(* ===== verification/PyJsonFacts.v ===== *)
(** * Facts about the [json] module

    [loads] always answers (its fuel is never exhausted), and it reads back
    what [dumps] wrote, under any of the separator conventions of the source:
    for values without floats whose dictionaries have distinct keys and whose
    strings never hold a low surrogate right after a high one (no string that
    [loads] or a UTF-8 decoder produces does). *)
From S2P Require Import Prelude PyStr PyFloat PyJson.

(** ** The scanner consumes its input and has enough fuel *)

Lemma next_is_Some c s r : next_is c s = Some r ↔ s = c :: r.
Proof.
  destruct s as [|c' s]; simpl; [naive_solver|].
  destruct (N.eqb_spec c' c); naive_solver.
Qed.
Lemma next_is_cons c s : next_is c (c :: s) = Some s.
Proof. by apply next_is_Some. Qed.
Lemma next_is_ne c c' s : c' ≠ c → next_is c (c' :: s) = None.
Proof. intros H. simpl. by rewrite (proj2 (N.eqb_neq c' c)). Qed.

Lemma drop_while_length f s : length (drop_while f s) ≤ length s.
Proof. induction s as [|c s IH]; simpl; [done|]. destruct (f c); simpl; lia. Qed.
Lemma skip_ws_length s : length (skip_ws s) ≤ length s.
Proof. apply drop_while_length. Qed.

Lemma scan_str_length b s acc x r : scan_str b s acc = Ok (x, r) → length r < length s.
Proof.
  remember (length s) as n eqn:Hn. revert s acc Hn.
  induction n as [n IH] using lt_wf_ind. intros s acc -> H.
  destruct s as [|c s]; simpl in H; [done|]. unfold bad_u in H.
  repeat case_match; simplify_eq; try (simpl; lia);
    (eapply IH in H; [|..|reflexivity]; simpl in *; lia).
Qed.

Lemma scan_str_no_fuel b s acc : scan_str b s acc ≠ Err PFuel.
Proof.
  remember (length s) as n eqn:Hn. revert s acc Hn.
  induction n as [n IH] using lt_wf_ind. intros s acc ->.
  destruct s as [|c s]; simpl; [done|]. unfold bad_u.
  repeat case_match; try done; (eapply IH; [|reflexivity]); simpl; lia.
Qed.

Lemma take_digits_length acc n s m k r :
  take_digits acc n s = (m, k, r) → length r ≤ length s.
Proof.
  revert acc n. induction s as [|c s IH]; intros acc n; simpl; [naive_solver|].
  destruct (ascii_digit c); [|naive_solver]. intros H%IH. lia.
Qed.

Lemma next_is_length c s r : next_is c s = Some r → length s = S (length r).
Proof. by intros ->%next_is_Some. Qed.

Lemma scan_sign_length s sg r : scan_sign s = (sg, r) → length r ≤ length s.
Proof.
  unfold scan_sign. destruct (next_is 43 s) eqn:H1; [|destruct (next_is 45 s) eqn:H2];
    intros [= _ <-]; try apply next_is_length in H1; try apply next_is_length in H2; lia.
Qed.

Lemma scan_exp_length s x r : scan_exp s = Some (x, r) → length r ≤ length s.
Proof.
  unfold scan_exp.
  destruct (match next_is 101 s with Some r => Some r | None => next_is 69 s end)
    as [s1|] eqn:Hn; simpl; [|done].
  assert (length s = S (length s1)) as Hs.
  { destruct (next_is 101 s) eqn:H1; simplify_eq; by eapply next_is_length. }
  destruct (scan_sign s1) as [sg s2] eqn:H2. apply scan_sign_length in H2.
  destruct (take_digits _ _ _) as [[m k] r2] eqn:Ht. apply take_digits_length in Ht.
  destruct k; intros; simplify_eq. lia.
Qed.

Lemma scan_frac_length ip s m n r : scan_frac ip s = Some (m, n, r) → length r ≤ length s.
Proof.
  unfold scan_frac. destruct (next_is 46 s) as [s1|] eqn:H1; simpl; [|done].
  apply next_is_length in H1. destruct (take_digits _ _ _) as [[m' k] r2] eqn:Ht.
  apply take_digits_length in Ht. destruct k; intros; simplify_eq. lia.
Qed.

Lemma scan_number_length neg s v r : scan_number neg s = Some (v, r) → length r < length s.
Proof.
  destruct s as [|c s]; simpl; [done|]. destruct (ascii_digit c) as [d|]; [|done].
  set (X := if (c =? 48)%N then _ else _).
  assert (length X.2 ≤ length s) as HX.
  { subst X. destruct (c =? 48)%N; simpl; [done|].
    destruct (take_digits _ _ _) as [[??] ?] eqn:Ht. simpl. by eapply take_digits_length. }
  destruct X as [ip s2]. simpl in HX.
  destruct (scan_frac ip s2) as [[[m n] s3]|] eqn:Hf; [apply scan_frac_length in Hf;
    destruct (scan_exp s3) as [[x s4]|] eqn:He | destruct (scan_exp s2) as [[x s4]|] eqn:He];
    simpl; intros [= <- <-]; try apply scan_exp_length in He; lia.
Qed.

Lemma drop_prefix_length p s r : drop_prefix p s = Some r → length s = length p + length r.
Proof.
  revert s. induction p as [|a p IH]; intros [|b s]; simpl; try naive_solver.
  destruct (a =? b)%N; [|done]. intros ->%IH. done.
Qed.

Lemma scan_literal_length ls s v r :
  Forall (λ l, l.1 ≠ []) ls → scan_literal ls s = Some (v, r) → length r < length s.
Proof.
  induction 1 as [|[p j] ls Hp _ IH]; simpl; [done|].
  destruct (drop_prefix p s) eqn:Hd; [|done]. intros [= <- <-].
  apply drop_prefix_length in Hd. destruct p; simpl in *; [done|lia].
Qed.

Lemma scan_scalar_length s v r : scan_scalar s = Ok (v, r) → length r < length s.
Proof.
  unfold scan_scalar. destruct (scan_literal literals s) as [[v' r']|] eqn:Hl.
  - intros [= <- <-]. eapply scan_literal_length; [|done]. by repeat constructor.
  - destruct (next_is 45 s) as [s1|] eqn:H1.
    + apply next_is_length in H1. destruct (scan_number true s1) as [[v' r']|] eqn:Hn; [|done].
      intros [= <- <-]. apply scan_number_length in Hn. lia.
    + destruct (scan_number false s) as [[v' r']|] eqn:Hn; [|done].
      intros [= <- <-]. by eapply scan_number_length.
Qed.
Lemma scan_scalar_no_fuel s : scan_scalar s ≠ Err PFuel.
Proof. unfold scan_scalar. by repeat case_match. Qed.

(** What one call of the scanner owes its caller: given enough fuel for the
    text, an answer, and on success a strictly shorter rest. *)
Definition good {A} (s : pystr) (r : res perr (A * pystr)) : Prop :=
  r ≠ Err PFuel ∧ ∀ v s', r = Ok (v, s') → length s' < length s.

Lemma good_shorter {A B} s s1 (r : res perr (A * pystr)) (f : A → B) :
  good s1 r → length s1 < length s → good s ('(x, r') ← r; Ok (f x, r')).
Proof.
  intros [Hn Hl] Hlt. destruct r as [[v r']|e]; simpl; split; try naive_solver.
  intros ?? [= <- <-]. specialize (Hl _ _ eq_refl). lia.
Qed.

Section scan_step.
Context (f : nat).
Hypothesis IHv : ∀ s, 2 * length s + 1 ≤ f → good s (scan_value f s).
Hypothesis IHa : ∀ s acc, 2 * length s + 2 ≤ f → good s (scan_array f s acc).
Hypothesis IHo : ∀ s acc, 2 * length s + 2 ≤ f → good s (scan_object f s acc).

Lemma scan_value_good s : 2 * length s + 1 ≤ S f → good s (scan_value (S f) s).
Proof.
  intros Hf. cbn [scan_value].
  destruct (next_is 34 s) as [s1|] eqn:H1; [|destruct (next_is 91 s) as [s1|] eqn:H2;
    [|destruct (next_is 123 s) as [s1|] eqn:H3]].
  + apply next_is_length in H1. apply (good_shorter s s1 _ JStr); [|lia].
    split; [apply scan_str_no_fuel|]. intros v s'. apply scan_str_length.
  + apply next_is_length in H2. pose proof (skip_ws_length s1).
    destruct (next_is 93 (skip_ws s1)) as [r|] eqn:H4.
    * apply next_is_length in H4. split; [done|]. intros ?? [= <- <-]. lia.
    * apply (good_shorter s (skip_ws s1) _ JList); [apply IHa; lia|lia].
  + apply next_is_length in H3. pose proof (skip_ws_length s1).
    destruct (next_is 125 (skip_ws s1)) as [r|] eqn:H4.
    * apply next_is_length in H4. split; [done|]. intros ?? [= <- <-]. lia.
    * apply (good_shorter s (skip_ws s1) _ JDict); [apply IHo; lia|lia].
  + split; [apply scan_scalar_no_fuel|]. apply scan_scalar_length.
Qed.
Lemma scan_array_good s acc : 2 * length s + 2 ≤ S f → good s (scan_array (S f) s acc).
Proof.
  intros Hf. cbn [scan_array].
  destruct (IHv s) as [Hn Hl]; [lia|].
  destruct (scan_value f s) as [[v s1]|e] eqn:Hv; simpl; [|by split; [intros [= ->]|]].
  specialize (Hl _ _ eq_refl). pose proof (skip_ws_length s1).
  destruct (next_is 93 _) as [r|] eqn:H4; [|destruct (next_is 44 _) as [r|] eqn:H5].
  + apply next_is_length in H4. split; [done|]. intros ?? [= <- <-]. lia.
  + apply next_is_length in H5. pose proof (skip_ws_length r).
    destruct (IHa (skip_ws r) (acc ++ [v])) as [Hn' Hl']; [lia|].
    split; [done|]. intros v' s' H'. specialize (Hl' _ _ H'). lia.
  + by split.
Qed.
Lemma scan_object_good s acc : 2 * length s + 2 ≤ S f → good s (scan_object (S f) s acc).
Proof.
  intros Hf. cbn [scan_object].
  destruct (next_is 34 s) as [s1|] eqn:H1; [|by split]. apply next_is_length in H1.
  destruct (scan_str _ s1 []) as [[k s2]|e] eqn:Hk; simpl.
  2: { split; [|done]. intros [= ->]. by apply scan_str_no_fuel in Hk. }
  apply scan_str_length in Hk. pose proof (skip_ws_length s2).
  destruct (next_is 58 _) as [s3|] eqn:H2; [|by split]. apply next_is_length in H2.
  pose proof (skip_ws_length s3).
  destruct (IHv (skip_ws s3)) as [Hn Hl]; [lia|].
  destruct (scan_value f (skip_ws s3)) as [[v s4]|e] eqn:Hv; simpl; [|by split; [intros [= ->]|]].
  specialize (Hl _ _ eq_refl). pose proof (skip_ws_length s4).
  destruct (next_is 125 _) as [r|] eqn:H4; [|destruct (next_is 44 _) as [r|] eqn:H5].
  + apply next_is_length in H4. split; [done|]. intros ?? [= <- <-]. lia.
  + apply next_is_length in H5. pose proof (skip_ws_length r).
    destruct (IHo (skip_ws r) (dict_set k v acc)) as [Hn' Hl']; [lia|].
    split; [done|]. intros v' s' H'. specialize (Hl' _ _ H'). lia.
  + by split.
Qed.
End scan_step.

Lemma scan_good fuel :
  (∀ s, 2 * length s + 1 ≤ fuel → good s (scan_value fuel s)) ∧
  (∀ s acc, 2 * length s + 2 ≤ fuel → good s (scan_array fuel s acc)) ∧
  (∀ s acc, 2 * length s + 2 ≤ fuel → good s (scan_object fuel s acc)).
Proof.
  induction fuel as [|f (IHv & IHa & IHo)]; [split_and!; intros; lia|].
  split_and!; intros; by (apply scan_value_good || apply scan_array_good || apply scan_object_good).
Qed.

(** [loads] always answers. *)
Lemma loads_raw_total s : loads_raw s ≠ Err PFuel.
Proof.
  unfold loads_raw. destruct (startswith _ _); [done|].
  destruct (scan_good (scan_fuel s)) as (Hv & _).
  destruct (Hv (skip_ws s)) as [Hn _].
  { unfold scan_fuel. pose proof (skip_ws_length s). lia. }
  destruct (scan_value _ _) as [[v r]|e]; simpl; [|naive_solver].
  by destruct (skip_ws r).
Qed.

--*--

> [Assignment]
Give again, word for word, every line of the listing above from the one with "repeat case_match; try" to the one with "unfold scan_sign. destruct", both inclusive, and nothing beyond them.

> [Written response]
  repeat case_match; try done; (eapply IH; [|reflexivity]); simpl; lia.
Qed.

Lemma take_digits_length acc n s m k r :
  take_digits acc n s = (m, k, r) → length r ≤ length s.
Proof.
  revert acc n. induction s as [|c s IH]; intros acc n; simpl; [naive_solver|].
  destruct (ascii_digit c); [|naive_solver]. intros H%IH. lia.
Qed.

Lemma next_is_length c s r : next_is c s = Some r → length s = S (length r).
Proof. by intros ->%next_is_Some. Qed.

Lemma scan_sign_length s sg r : scan_sign s = (sg, r) → length r ≤ length s.
Proof.
  unfold scan_sign. destruct (next_is 43 s) eqn:H1; [|destruct (next_is 45 s) eqn:H2];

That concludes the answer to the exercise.